Approximately 90 percent of U.S. porn films are made in Los Angeles, almost all of them in the city’s San Fernando Valley, said Mark Kernes, senior editor of Adult Video News. When films, Internet downloads, sex toys and admission to dance clubs are counted, Kernes said, it’s an industry that produces about $8 billion a year in revenue.

It has been battered in recent years, however, by the recession and the increased popularity of free Internet porn, and Kernes and others say requiring condoms would further erode business.

They say consumers, particularly those overseas, have made it clear they won’t watch films when the actors use condoms, complaining that it is distracting and ruins the fantasy.

Ged Kenslea, spokesman for the AIDS Healthcare Foundation, said the measure is needed because the industry has failed to properly police itself. For years, he said, filmmakers have ignored state health laws mandating the use of condoms when workers are exposed to blood borne pathogens.

“Let’s make one thing clear: Condom use on adult film sets is and has been the law in California under blood borne pathogens regulations,” he said. “It is just a law that has not been uniformly enforced or followed.
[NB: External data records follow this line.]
(* ===== verification/Counters.v ===== *)
(** * Replicated counters

    Models [db/counters/Counter.cpp] and [db/counters/CounterArrayIndexMapper.cpp]: a
    positive/negative counter with one slot per node of the cluster.  Slots are found
    through an index mapper that hands out array positions in order of first use, and an
    access outside the two arrays is undefined behaviour.  The abstract counter is the
    pair of totals each node has contributed ([inc], [dec]); replication is a join on it. *)

From S2P Require Import Prelude.

(** ** [CounterArrayIndexMapper] *)

Module CounterArrayIndexMapper.

Record t := mk { indexByNodeId : gmap Z Z; lastIndexAssigned : Z }.

Definition init : t := mk ∅ (-1).

(** [CounterArrayIndexMapper::getIndex]: the index of the node, assigning the next one
    to a node seen for the first time. *)
Definition getIndex (m : t) (nodeId : Z) : t * Z :=
  match indexByNodeId m !! nodeId with
  | Some i => (m, i)
  | None =>
      let newIndex := lastIndexAssigned m + 1 in
      (mk (<[nodeId:=newIndex]> (indexByNodeId m)) newIndex, newIndex)
  end.

End CounterArrayIndexMapper.

(** ** [Counter] *)

Module Counter.

Record t := mk {
  nNodes : Z;
  nIncrements : list Z;
  nDecrements : list Z;
  selfNodeId : Z;
  arrayNodeIndexMapper : CounterArrayIndexMapper.t;
}.
(* ===== verification/SharedCounters.v ===== *)
(** * Counters behind pointers

    Models [db/counters/Counter.cpp] with the memory it uses: a [Counter] holds raw pointers to
    its two arrays and a shared pointer to its index mapper, so copying the object (as the
    closures of [UpdateCounterOperator::replicate] do) copies the pointers.  The operations of
    this file run on a heap of arrays and mappers; [points] says which value of the type of the
    file Counters an object stands for.  The operations refine those on values, and the theorems
    on copies say which updates made through a copy reach the object it was copied from. *)

From S2P Require Import Prelude.
From S2P Require Import Counters.

(** ** The heap *)

Module CounterHeap.

(** The arrays made with [new int64_t[]] (none is ever deleted) and the mappers. *)
Record t := mk {
  arrays : gmap positive (list Z);
  mappers : gmap positive CounterArrayIndexMapper.t;
}.

Definition set_array (a : positive) (l : list Z) (h : t) : t := mk (<[a:=l]> (arrays h)) (mappers h).
Definition set_mapper (p : positive) (m : CounterArrayIndexMapper.t) (h : t) : t :=
  mk (arrays h) (<[p:=m]> (mappers h)).

(** [new int64_t[n]] with its first contents, and [std::make_shared] of a mapper. *)
Definition alloc_array (l : list Z) : stM t positive := λ h,
  let a := fresh (dom (arrays h)) in Ret (set_array a l h, a).
Definition alloc_mapper (m : CounterArrayIndexMapper.t) : stM t positive := λ h,
  let p := fresh (dom (mappers h)) in Ret (set_mapper p m h, p).

Definition array_at (a : positive) (h : t) : outcome (list Z) :=
  match arrays h !! a with Some l => Ret l | None => Undef end.

(** [*(a + i)] and [*(a + i) = v]. *)
Definition read (a : positive) (i : Z) : stM t Z := λ h,
  let! l := array_at a h in let! v := Counter.load l i in Ret (h, v).
Definition write (a : positive) (i v : Z) : stM t () := λ h,
  let! l := array_at a h in let! l := Counter.store l i v in Ret (set_array a l h, ()).

End CounterHeap.

Abbreviation cheap := CounterHeap.t.

(** ** The object *)

Module SharedCounter.

Record t := mk {
  nNodes : Z;
  nIncrements : positive;
  nDecrements : positive;
  selfNodeId : Z;
  arrayNodeIndexMapper : positive;
}.

(** [Counter::Counter(selfNodeId, nNodes)]. *)
Definition make (selfNodeId nNodes : Z) : stM cheap t :=
  incs ← CounterHeap.alloc_array (replicate (Z.to_nat nNodes) 0);
  decs ← CounterHeap.alloc_array (replicate (Z.to_nat nNodes) 0);
  mapper ← CounterHeap.alloc_mapper CounterArrayIndexMapper.init;
  mret (mk nNodes incs decs selfNodeId mapper).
This film permit ordinance that the City Council approved today provides another enforcement mechanism to make sure that adult film producers are complying with existing California law.”

The council’s second and final vote to approve the law was taken without public discussion on a day when most of the porn industry’s major players were in Las Vegas preparing for Wednesday’s opening of the Adult Entertainment Expo, their industry’s largest trade event. They said they weren’t surprised to hear the news, however.

The ordinance will not affect unincorporated areas of Los Angeles County, but Kenslea noted his organization is gathering petition signatures for a ballot initiative that would require condoms on porn films shot throughout the entire county. The City Council passed its condom ordinance after his group gathered enough signatures to put the issue on the ballot in Los Angeles.

If condoms are required on film shoots throughout the county, several filmmakers said they’ll likely just go to neighboring counties. The Los Angeles bedroom community of Simi Valley, for example, is in Ventura County but only a 10-minute drive from the west San Fernando Valley, where many porn films are now made.

Condoms aren’t needed, filmmakers say, because the industry already polices itself. Production companies require that actors be tested for sexually transmitted diseases a minimum of every 30 days when they are working.

Industry officials say no cases of HIV have been directly linked to porn films since 2004, adding they fear if the industry scatters to areas outside of Los Angeles that testing could fall by the wayside, exposing performers to more risk.

“If someone is going to catch an STD it’s usually out of the business because we are tested so often,” said veteran porn actress and producer Tabitha Stevens.